Furchgott was faculty member and professor of pharmacology at Cornell University Medical College from 1940 to 1949, at Washington University School of Medicine from 1949 to 1956, at SUNY Brooklyn from 1956 to 1989, and at the University of Miami from 1989 through the end of his career.

In 1978, Furchgott discovered a substance in endothelial cells that relaxes blood vessels, calling it endothelium-derived relaxing factor (EDRF). By 1986, he had worked out EDRF's nature and mechanism of action, and determined that EDRF was in fact nitric oxide (NO), an important compound in many aspects of cardiovascular physiology. This research is important in explaining a wide variety of neuronal, cardiovascular, and general physiologic processes of central importance in human health and disease.

In addition to receiving the Nobel Prize in Physiology or Medicine for the discovery of nitric oxide as a new cellular signal in 1998 with Louis Ignarro and Ferid Murad, Furchgott's discovery that nitric oxide causes blood vessels to dilate provided a long-sought explanation for the therapeutic effects of nitroglycerin used to treat angina pectoris and was later instrumental in the development of the erectile dysfunction treatment drug Viagra.

In 1991, Furchgott received a Gairdner Foundation International Award for his groundbreaking discoveries. He also received the Albert Lasker Award for Basic Medical Research in 1996 and the Golden Plate Award of the American Academy of Achievement in 1999 with Ferid Murad.

==Personal life==
Furchgott was Jewish and lived most of his married and career life in Woodmere, New York on Long Island. He was married to Lenore Mandelbaum (February 1915 - April 1983) from 1941 until her death at age 68. They had three daughters: Jane, Terry, and Susan. His daughter, Susan, was an artist in the San Francisco counter-culture and co-founder of the Kerista Commune.

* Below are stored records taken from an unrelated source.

(* ===== verification/IpcConnect.v ===== *)
(** * The connections of a queue ([elem_def.h], [elem_array.h], [queue.h], [ipc.cpp])

    Any number of handles of one channel, in any process, connect to the ring of the channel
    and leave it: [conn_head_base::init], [conn_head::connect] and [disconnect], the checkers
    of [elem_array] that keep the role of a single producer or consumer, [queue_base], and
    [detail_impl::reconnect], [disconnect] and [destroy], which call them in sequence.  The
    steps of the threads are the operations on the shared words, in the order of the code,
    sequentially consistent.

    [multi_producer], [multi_consumer] and [broadcast] are those of the policy.  What the
    calls do besides (waking the waiters, clearing the cache of messages) is in [IpcWaiter]
    and [IpcChannel]; the index of the ring moves by [CallMove]. *)

From S2P Require Import Prelude Interleaving IpcBase.
#[local] Open Scope Z_scope.

Section connections.
Context (multi_producer multi_consumer broadcast : bool).

(** ** Data *)

(** The words of the ring that the connections use. *)
Record elems := {
  cc_ : Z;                    (* the connections *)
  lc_ : bool;
  constructed_ : bool;
  s_ckr_ : bool;              (* the flag of a single producer *)
  r_ckr_ : bool;              (* the flag of a single consumer *)
  cursor : Z }.

Definition set_cc (x : Z) (e : elems) : elems := {| cc_ := x; lc_ := lc_ e; constructed_ := constructed_ e;
  s_ckr_ := s_ckr_ e; r_ckr_ := r_ckr_ e; cursor := cursor e |}.
Definition set_lc (x : bool) (e : elems) : elems := {| cc_ := cc_ e; lc_ := x; constructed_ := constructed_ e;
  s_ckr_ := s_ckr_ e; r_ckr_ := r_ckr_ e; cursor := cursor e |}.
Definition set_constructed (x : bool) (e : elems) : elems := {| cc_ := cc_ e; lc_ := lc_ e; constructed_ := x;
  s_ckr_ := s_ckr_ e; r_ckr_ := r_ckr_ e; cursor := cursor e |}.
Definition set_s_ckr (x : bool) (e : elems) : elems := {| cc_ := cc_ e; lc_ := lc_ e; constructed_ := constructed_ e;
  s_ckr_ := x; r_ckr_ := r_ckr_ e; cursor := cursor e |}.
Definition set_r_ckr (x : bool) (e : elems) : elems := {| cc_ := cc_ e; lc_ := lc_ e; constructed_ := constructed_ e;
  s_ckr_ := s_ckr_ e; r_ckr_ := x; cursor := cursor e |}.
Definition set_index (x : Z) (e : elems) : elems := {| cc_ := cc_ e; lc_ := lc_ e; constructed_ := constructed_ e;
  s_ckr_ := s_ckr_ e; r_ckr_ := r_ckr_ e; cursor := x |}.

(** Fresh shared memory. *)
Definition zero_elems : elems :=
  {| cc_ := 0; lc_ := false; constructed_ := false; s_ckr_ := false; r_ckr_ := false; cursor := 0 |}.

(** A handle; [elems_]: the pointer is not null. *)
Record queue := {
  elems_ : bool;
  connected_ : Z;
  cursor_ : Z;
  sender_flag_ : bool }.

Definition closed_queue : queue := {| elems_ := false; connected_ := 0; cursor_ := 0; sender_flag_ := false |}.

Definition set_elems (x : bool) (q : queue) : queue := {| elems_ := x; connected_ := connected_ q; cursor_ := cursor_ q;
  sender_flag_ := sender_flag_ q |}.
Definition set_connected (x : Z) (q : queue) : queue := {| elems_ := elems_ q; connected_ := x; cursor_ := cursor_ q;
  sender_flag_ := sender_flag_ q |}.
Definition set_cursor (x : Z) (q : queue) : queue := {| elems_ := elems_ q; connected_ := connected_ q; cursor_ := x;
  sender_flag_ := sender_flag_ q |}.
Definition set_sender_flag (x : bool) (q : queue) : queue := {| elems_ := elems_ q; connected_ := connected_ q;
  cursor_ := cursor_ q; sender_flag_ := x |}.

(** ** The code *)

(** The methods of the queue that a call of the channel goes through. *)
Inductive op := OShut | OConnect | ODisconnect | OReady | OFree.

Inductive pc :=
| Idle
| ILoad | ILock | ILoadLocked | INewCc | INewLc | INewConstructed | IStore | IUnlock    (* init *)
| SSet                       (* ready_sending: test_and_set *)
| SClear                     (* shut_sending: clear *)
| RSet | RLoadCc | RCas (curr : Z) | RAdd | RCursor       (* connect_receiver; cursor *)
| DClear (cc_id : Z) | DConn (cc_id : Z).                 (* disconnect_receiver *)

Record thread := {
  que : queue;
  at_ : pc;
  todo : list op;
  ret : bool }.              (* what the last method has returned *)

Inductive choice :=
| CallOpen | CallReconnect (start_to_recv : bool) | CallDisconnect | CallDestroy
| CallForce (cc_id : Z)      (* force_push: disconnect_receiver *)
| CallMove (x : Z)           (* the ring moves its index *)
| Go | Spurious.

Definition spurious (c : choice) : bool := match c with Spurious => true | _ => false end.

(** The queue methods of a call of [detail_impl]. *)
Definition call (c : choice) (q : queue) : list op :=
  match c with
  | CallReconnect true => [OShut; OConnect]
  | CallReconnect false => (if decide (connected_ q = 0) then [] else [ODisconnect]) ++ [OReady]
  | CallDisconnect => [OShut; ODisconnect]
  | CallDestroy => [OShut; ODisconnect; OFree]
  | _ => []
  end.

Definition connect_conn : pc := if broadcast then RLoadCc else RAdd.
Definition connect_receiver : pc := if multi_consumer then connect_conn else RSet.
Definition disconnect_receiver (cc_id : Z) : pc := if multi_consumer then DConn cc_id else DClear cc_id.

(** A method up to its first operation on a shared word: the handle, where it goes on, and
    what it returns when it ends there. *)
Definition start_op (o : op) (q : queue) (r : bool) : queue * pc * bool :=
  match o with
  | OFree => (closed_queue, Idle, r)
  | OShut => (q, if elems_ q && sender_flag_ q && negb multi_producer then SClear else Idle, r)
  | OConnect =>
      if negb (elems_ q) then (q, Idle, false)
      else if decide (connected_ q = 0) then (q, connect_receiver, r) else (q, Idle, true)
  | ODisconnect =>
      if negb (elems_ q) || bool_decide (connected_ q = 0) then (q, Idle, false)
      else (set_connected 0 q, disconnect_receiver (connected_ q), true)
  | OReady =>
      if negb (elems_ q) then (q, Idle, false)
      else if sender_flag_ q then (q, Idle, true)
      else if multi_producer then (set_sender_flag true q, Idle, true) else (q, SSet, r)
  end.

Definition at_pc (p : pc) (th : thread) : thread := {| que := que th; at_ := p; todo := todo th; ret := ret th |}.
Definition with_que (q : queue) (p : pc) (r : bool) (th : thread) : thread := {| que := q; at_ := p; todo := todo th; ret := r |}.

(** [queue_conn::connect] gets its id and reads the index of the ring. *)
Definition got_id (id : Z) (th : thread) : thread := with_que (set_connected id (que th)) RCursor (ret th) th.

(** A new call, or the next method of the one that runs. *)
Definition idle_step (c : choice) (th : thread) (e : elems) : thread * elems :=
  let q := que th in
  match todo th with
  | o :: rest => let '(q, p, r) := start_op o q (ret th) in ({| que := q; at_ := p; todo := rest; ret := r |}, e)
  | [] =>
      match c with
      | CallOpen => (if elems_ q then th else at_pc ILoad th, e)
      | CallForce cc_id => (if elems_ q then at_pc (disconnect_receiver cc_id) th else th, e)
      | CallMove x => (th, if elems_ q then set_index x e else e)
      | _ => ({| que := q; at_ := Idle; todo := call c q; ret := ret th |}, e)
      end
  end.

(** [conn_head_base::init]; [queue_base] has its ring when it ends. *)
Definition init_step (th : thread) (e : elems) : thread * elems :=
  let opened := with_que (set_elems true (que th)) Idle (ret th) th in
  match at_ th with
  | ILoad => (if constructed_ e then opened else at_pc ILock th, e)
  | ILock => (if lc_ e then th else at_pc ILoadLocked th, if lc_ e then e else set_lc true e)
  | ILoadLocked => (at_pc (if constructed_ e then IUnlock else INewCc) th, e)
  | INewCc => (at_pc INewLc th, set_cc 0 e)
  | INewLc => (at_pc INewConstructed th, set_lc false e)
  | INewConstructed => (at_pc IStore th, set_constructed false e)
  | IStore => (at_pc IUnlock th, set_constructed true e)
  | IUnlock => (opened, set_lc false e)
  | _ => (th, e)
  end.

(** [sender_checker] of a single producer. *)
Definition sender_step (th : thread) (e : elems) : thread * elems :=
  match at_ th with
  | SSet => (with_que (set_sender_flag (negb (s_ckr_ e)) (que th)) Idle (negb (s_ckr_ e)) th, set_s_ckr true e)
  | SClear => (at_pc Idle th, set_s_ckr false e)
  | _ => (th, e)
  end.

(** [receiver_checker] of a single consumer. *)
Definition receiver_step (th : thread) (e : elems) : thread * elems :=
  match at_ th with
  | RSet => (if r_ckr_ e then got_id 0 th else at_pc connect_conn th, set_r_ckr true e)
  | DClear cc_id => (at_pc (DConn cc_id) th, set_r_ckr false e)
  | _ => (th, e)
  end.

(** [conn_head::connect] and [disconnect]. *)
Definition conn_step (c : choice) (th : thread) (e : elems) : thread * elems :=
  match at_ th with
  | RLoadCc => (at_pc (RCas (cc_ e)) th, e)
  | RCas curr =>
      let next := Z.lor curr (u32 (curr + 1)) in
      if decide (next = 0) then (got_id 0 th, e)
      else if decide (cc_ e = curr ∧ spurious c = false) then (got_id (Z.lxor next curr) th, set_cc next e)
      else (at_pc RLoadCc th, e)
  | RAdd => (got_id (u32 (cc_ e + 1)) th, set_cc (u32 (cc_ e + 1)) e)
  | DConn cc_id =>
      (at_pc Idle th, set_cc (if broadcast then ConnHead.disconnect (cc_ e) cc_id else ConnHead.udisconnect (cc_ e) cc_id) e)
  | _ => (th, e)
  end.

(** [queue_base::connect] takes the index of the ring. *)
Definition cursor_step (th : thread) (e : elems) : thread * elems :=
  let b := negb (bool_decide (connected_ (que th) = 0)) in
  (with_que (if b then set_cursor (cursor e) (que th) else que th) Idle b th, e).

Definition next (c : choice) (th : thread) (e : elems) : thread * elems :=
  match at_ th with
  | Idle => idle_step c th e
  | ILoad | ILock | ILoadLocked | INewCc | INewLc | INewConstructed | IStore | IUnlock => init_step th e
  | SSet | SClear => sender_step th e
  | RSet | DClear _ => receiver_step th e
  | RLoadCc | RCas _ | RAdd | DConn _ => conn_step c th e
  | RCursor => cursor_step th e
  end.

Definition valid (q : queue) : bool := elems_ q.
Definition conn_count (q : queue) (e : elems) : Z :=
  if elems_ q then (if broadcast then ConnHead.conn_count (cc_ e) else cc_ e) else invalid_value.
Definition empty (q : queue) (e : elems) : bool := negb (valid q) || bool_decide (cursor_ q = cursor e).

(** ** The invariant *)

(** No push is forced_roles, and a producer of a ring of one ends its role for good only. *)
Definition gentle (th : thread) (c : choice) : choice :=
  match c with
  | CallForce _ => Go
  | CallReconnect true | CallDisconnect => if sender_flag_ (que th) && negb multi_producer then Go else c
  | _ => c
  end.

Furchgott spent his later years with Margaret Gallagher Roth, who died March 14, 2006. He served as a professor emeritus at the State University of New York Downstate Medical Center. In 2008, he moved to Seattle's Ravenna neighborhood.

==Death==
Furchgott died on May 19, 2009, in Seattle. He is survived by his three daughters, four grandchildren, and three great-grandchildren.